Even needy children will have brand new books to read, if twin sisters Paige and Ashley DeFreitas have their way. That’s the aim of Up With Books, the nonprofit the book-loving sisters founded to help ensure that even children from low-income homes own at least one new book. The DeFreitas sisters know that the best way for children to become literate is to have books in the home. And the best way to succeed in school and in life, is to know how to read.
We can’t resist an org that focuses on such literacy efforts as distributing new books, and so we were thrilled to offer Up With Books a bit of assistance with one of our small grants. We had a chat with Paige DeFreitas to learn more about this work:
Kars4Kids: Up With Books distributes new books to needy children. Why is it important for children to have new as opposed to used books?
Paige DeFreitas: We do offer gently used books when we visit food pantries, but especially for the Every Summer Has a Story reading program, we have new books. We want the children to feel ownership of the books and know that the books are in good condition without worn or even missing pages. Our goal is to encourage and inspire a love of reading and we hope that new books will provide that.
Kars4Kids: Can you tell us about your Every Summer Has a Story book bags?
Paige DeFreitas: The Every Summer Has a Story book bags are drawstring backpacks that are filled with six to eight age-appropriate books, and depending on the age, will also have coloring books, puzzle books crayons, bookmarks, notebooks, pens, pencils, erasers, and a small toy. The bag is used to bring home their books, but is also a great way to store their books or an easy way to carry a book with them.
Kars4Kids: How many children have received these book bags?
Paige DeFreitas: The program has grown from 350 children receiving book bags in 2018 when we launched this program, to 850 last year, to over 1,300 children this year.
Kars4Kids: How do you locate the children and families you serve?
Paige DeFreitas: We work with food pantries and homeless shelters to get the books to children most in need.

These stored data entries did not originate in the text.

Lemma mailbox_attempts_once {A} retry mailbox (fn : SelectResult -> WM A) x :
  (forall sel, adds 1 1 (fn sel)) -> open_conn x -> wp (mailbox_attempts retry a mailbox fn) (once x) x.
Proof.
  intros Hfn. revert x. induction retry as [|retry IH]; intros x Hx; cbn [mailbox_attempts];
    apply wp_bind; (eapply wp_mono; [by apply wp_ensure_usable|]); intros x1 [e|[]] (Ho & Hn & Hu);
    try (split; [done|lia]); apply wp_bind, wp_get;
    destruct (selection (slot x1 a) mailbox) as [sel|]; apply wp_bind, wp_tryW.
  all: try (eapply wp_mono; [by apply Hfn|]; intros x2 [e|w] [Hu2 Hr2];
    [destruct Hr2 as [Hd Hr2]; rewrite ?Hd; apply wp_throw|apply wp_ret];
    (split; [by apply usable_open|lia])).
  all: eapply wp_mono; [by apply wp_SelectQResync_usable|]; intros x2 [e|sel] [Hu2 Hn2].
  - apply wp_bind, wp_modify, wp_throw. split; [by unfold open_conn; rewrite slot_set_slot|].
    unfold appends in *. simpl. lia.
  - apply wp_bind, wp_modify. eapply wp_mono; [by apply once_adds, usable_remember|].
    intros x3 r. apply once_from. unfold appends in *. simpl. congruence.
  - apply wp_bind, wp_modify. eapply wp_mono; [apply IH; by unfold open_conn; rewrite slot_set_slot|].
    intros x3 r. apply once_from. unfold appends in *. simpl. congruence.
  - apply wp_bind, wp_modify. eapply wp_mono; [by apply once_adds, usable_remember|].
    intros x3 r. apply once_from. unfold appends in *. simpl. congruence.
Qed.

Lemma silent_GetAccount : silent (GetAccount a).
Proof.
  unfold GetAccount. apply silent_bind; [apply silent_stmt|]. intros ?.
  apply silent_bind; [apply silent_get|]. intros ?. case_match; [apply silent_ret|apply silent_throw].
Qed.
Lemma silent_found {A} e (p : WM A) : silent p -> silent (found e p).
Proof.
  intros Hp. apply silent_bind; [by apply silent_try|]. intros [?|?]; [case_match; apply silent_throw|apply silent_ret].
Qed.

Lemma once_silent {A B} (p : WM A) (q : A -> WM B) x :
  silent p -> open_conn x -> (forall x1 v, open_conn x1 -> wp (q v) (once x1) x1) ->
  wp (p ≫= q) (once x) x.
Proof.
  intros Hp Hx Hq. apply wp_bind. eapply wp_mono; [by apply Hp|]. intros x1 [e|v] [Ho Hn].
  - split; [done|lia].
  - eapply wp_mono; [by apply Hq|]. intros x2 r. by apply once_from.
Qed.
End once.

(** C21: An append is executed at most once. Whatever the server answers and whenever the
    connection breaks or the context ends, one [ApplyAppendAt] makes the server execute no
    more than one APPEND, and exactly one when it reports success: a connection that died is
    retried only before the APPEND was sent. *)
Theorem append_at_most_once {S} `{ImapServer S} `{!ImapWriter S} (sha256 : string -> string)
    (derive : string -> Message) (header_date : string -> option Time) (rejects : NewMessage -> bool)
    (assign : DB -> Z -> list Z -> option (list (Z * Z))) (has_blobs : bool) (a mailbox : Z)
    (raw : string) (flags : list string) (date : Time) (x x' : WWorld S) (r : werr + AppendedMessage) :
  open_conn a x ->
  ApplyAppendAt sha256 derive header_date rejects assign has_blobs a mailbox raw flags date x = (x', r) ->
  match r with
  | inl _ => (appends x <= appends x' <= appends x + 1)%nat
  | inr _ => appends x' = (appends x + 1)%nat
  end.
Proof.
  intros Hx Hrun.
  assert (wp (ApplyAppendAt sha256 derive header_date rejects assign has_blobs a mailbox raw flags date)
            (once a x) x) as Hwp.
  { unfold ApplyAppendAt. apply (once_silent a); [apply silent_get|done|]. intros x1 y Hx1.
    case_match; [apply wp_throw; split; [done|lia]|]. case_match; [apply wp_throw; split; [done|lia]|].
    apply (once_silent a); [apply silent_found, silent_stmt|done|]. intros x2 mb Hx2.
    case_match; [apply wp_throw; split; [done|lia]|].
    apply (once_silent a); [by apply silent_emit|done|]. intros x3 ? Hx3.
    apply (once_silent a); [apply silent_GetAccount|done|]. intros x4 ? Hx4.
    unfold withMailbox, forAccount. apply wp_bind, wp_bind, wp_bind, wp_get.
    destruct (x_closed x4); [apply wp_throw; split; [done|lia]|]. apply wp_modify.
    assert (open_conn a (set_slot a id x4)) as Hx5 by (unfold open_conn in *; by rewrite slot_set_slot).
    eapply wp_mono; [apply mailbox_attempts_once; [|exact Hx5]|].
    - intros sel. apply adds_append_in.
    - intros x5 [e|out] [Ho Hr]; [by split|]. apply wp_bind, wp_modify, wp_ret. by split. }
  apply (wp_elim _ _ _ _ _ Hwp) in Hrun. by destruct Hrun as [_ ?].
Qed.

(** A draft is created; then again over a connection that breaks while the server executes
    the command: it is on the server once and the caller gets the error. *)
Definition sample_append (x : WWorld MemServer) : WWorld MemServer * (werr + AppendedMessage) :=
  ApplyAppendAt sample_hash plain_mail (fun _ => None) (fun _ => false) no_threads true
    1 1 "draft" ["draft"] 0 x.
Definition lost_turn : turn MemServer := {| t_other := fun w c => (w, c); t_out := Lost |}.

(** The two outcomes of the theorem, read off a concrete run. *)
Lemma succeeded_once {A} (n n' : nat) (r : werr + A) :
  match r with inl _ => (n <= n' <= n + 1)%nat | inr _ => n' = (n + 1)%nat end ->
  match r with inr _ => true | inl _ => false end = true -> n' = (n + 1)%nat.
Proof. by destruct r. Qed.

Lemma failed_at_most_once {A} (n n' : nat) (r : werr + A) :
  match r with inl _ => (n <= n' <= n + 1)%nat | inr _ => n' = (n + 1)%nat end ->
  match r with inl _ => true | inr _ => false end = true -> (n' <= n + 1)%nat.
Proof. destruct r; [lia|done]. Qed.

Lemma append_at_most_once_witness :
  let x := plain_world [] in
  let y := plain_world [still; still; still; still; lost_turn] in
  (open_conn 1 x /\ open_conn 1 y) /\
  (match (sample_append x).2 with inr _ => true | inl _ => false end = true /\
   appends (sample_append x).1 = (appends x + 1)%nat) /\
  (match (sample_append y).2 with inl _ => true | inr _ => false end = true /\
   (appends (sample_append y).1 <= appends y + 1)%nat).
Proof.
  intros x y. split; [split; exact I|].
  pose proof (append_at_most_once sample_hash plain_mail (fun _ => None) (fun _ => false) no_threads true
    1 1 "draft" ["draft"] 0 x (sample_append x).1 (sample_append x).2 I (surjective_pairing _)) as Hx.
  pose proof (append_at_most_once sample_hash plain_mail (fun _ => None) (fun _ => false) no_threads true
    1 1 "draft" ["draft"] 0 y (sample_append y).1 (sample_append y).2 I (surjective_pairing _)) as Hy.
  pose proof (succeeded_once (appends x) (appends (sample_append x).1) (sample_append x).2 Hx) as Gx.
  pose proof (failed_at_most_once (appends y) (appends (sample_append y).1) (sample_append y).2 Hy) as Gy.
  split; split; [vm_compute; reflexivity|apply Gx; vm_compute; reflexivity|
                 vm_compute; reflexivity|apply Gy; vm_compute; reflexivity].
Defined.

We started with just a few local centers, and have spread throughout the state as more centers learn of our programs. Schools have also contacted us for books for their low-income students. Most of our contacts have come from word of mouth.
Kars4Kids: Why did you decide to focus on summer for your book distributions?
Paige DeFreitas: For children living in poverty, summertime away from school means little access to books. Children from low-income households lose reading skills during the summer from lack of access to books in their homes. Students who lose reading ability over the summer rarely catch up. The Every Summer Has a Story program strives to provide a new book for each week of the summer break so children can keep reading all summer and be able to maintain the skills they learned in school.
Kars4Kids: You started Up With Books with your sister. Can you tell us how the idea came about?
Paige DeFreitas: Both my sister and I have always been big readers. Going into high school we read an article about the number of children who do not have books in their homes. Coming from a home with hundreds of books, we were saddened that this could be our neighbors and wanted to change that. We started a small book drive that grew and expanded to where we are today. Each year we have been fortunate enough to grow to include additional children which motivates us to work harder to bring books to even more children.
Kars4Kids: How many children have received books thanks to Up With Books?
Paige DeFreitas: Through our Every Summer Has a Story reading program and visits to food pantries and shelters, we have reached over 1,500 children.
Kars4Kids: Some of the books you distribute are donations from book companies. Presumably you also purchase books for the kids. How do you choose which books to purchase?
Paige DeFreitas: We spend a lot of time researching the books we purchase and look for books that are age appropriate, entertaining, and diverse. Many of the books are ones we have read and loved. For others, we read reviews on Amazon, Barnes & Noble, and Common Sense Media to get different perspectives. Even when the books arrive, we often will read some, or all, of the book to understand the audience it is geared to or which age range it is most appropriate for.
Kars4Kids: How has COVID-19 affected your work?
Paige DeFreitas: COVID-19 has affected our work in several ways. For the past few years we would set up tables every week at food pantries to allow parents and children to browse and select the books they want to take home. Because of COVID-19, many of the food pantries here were closed for several months so we were not able to set up our table. They are now open, using a drive through system so we have been handing them books and the book bags as they receive their food.
We also lost our spring intern this year who comes from a local high school through a capstone program. Once the schools closed for the year, they also cancelled this program. Despite these changes, we were able to keep working on obtaining the books and preparing backpacks, as most of that can be done remotely.
COVID-19 has had the greatest impact on our fundraising efforts. We have had to cancel or postpone several events this year and we are unsure about our yearly auction we have in November.
Kars4Kids: What’s next for Up With Books?
Paige DeFreitas: Before COVID-19, we were starting up a new program, Books From the Start, that would provide literacy information and board books to low-income parents of infants. We work with a local group home for single, young mothers and would like to expand the program. We plan to keep growing and reaching more families through new food pantries or locations. Our next big goal is to acquire warehouse space to better store and organize the books.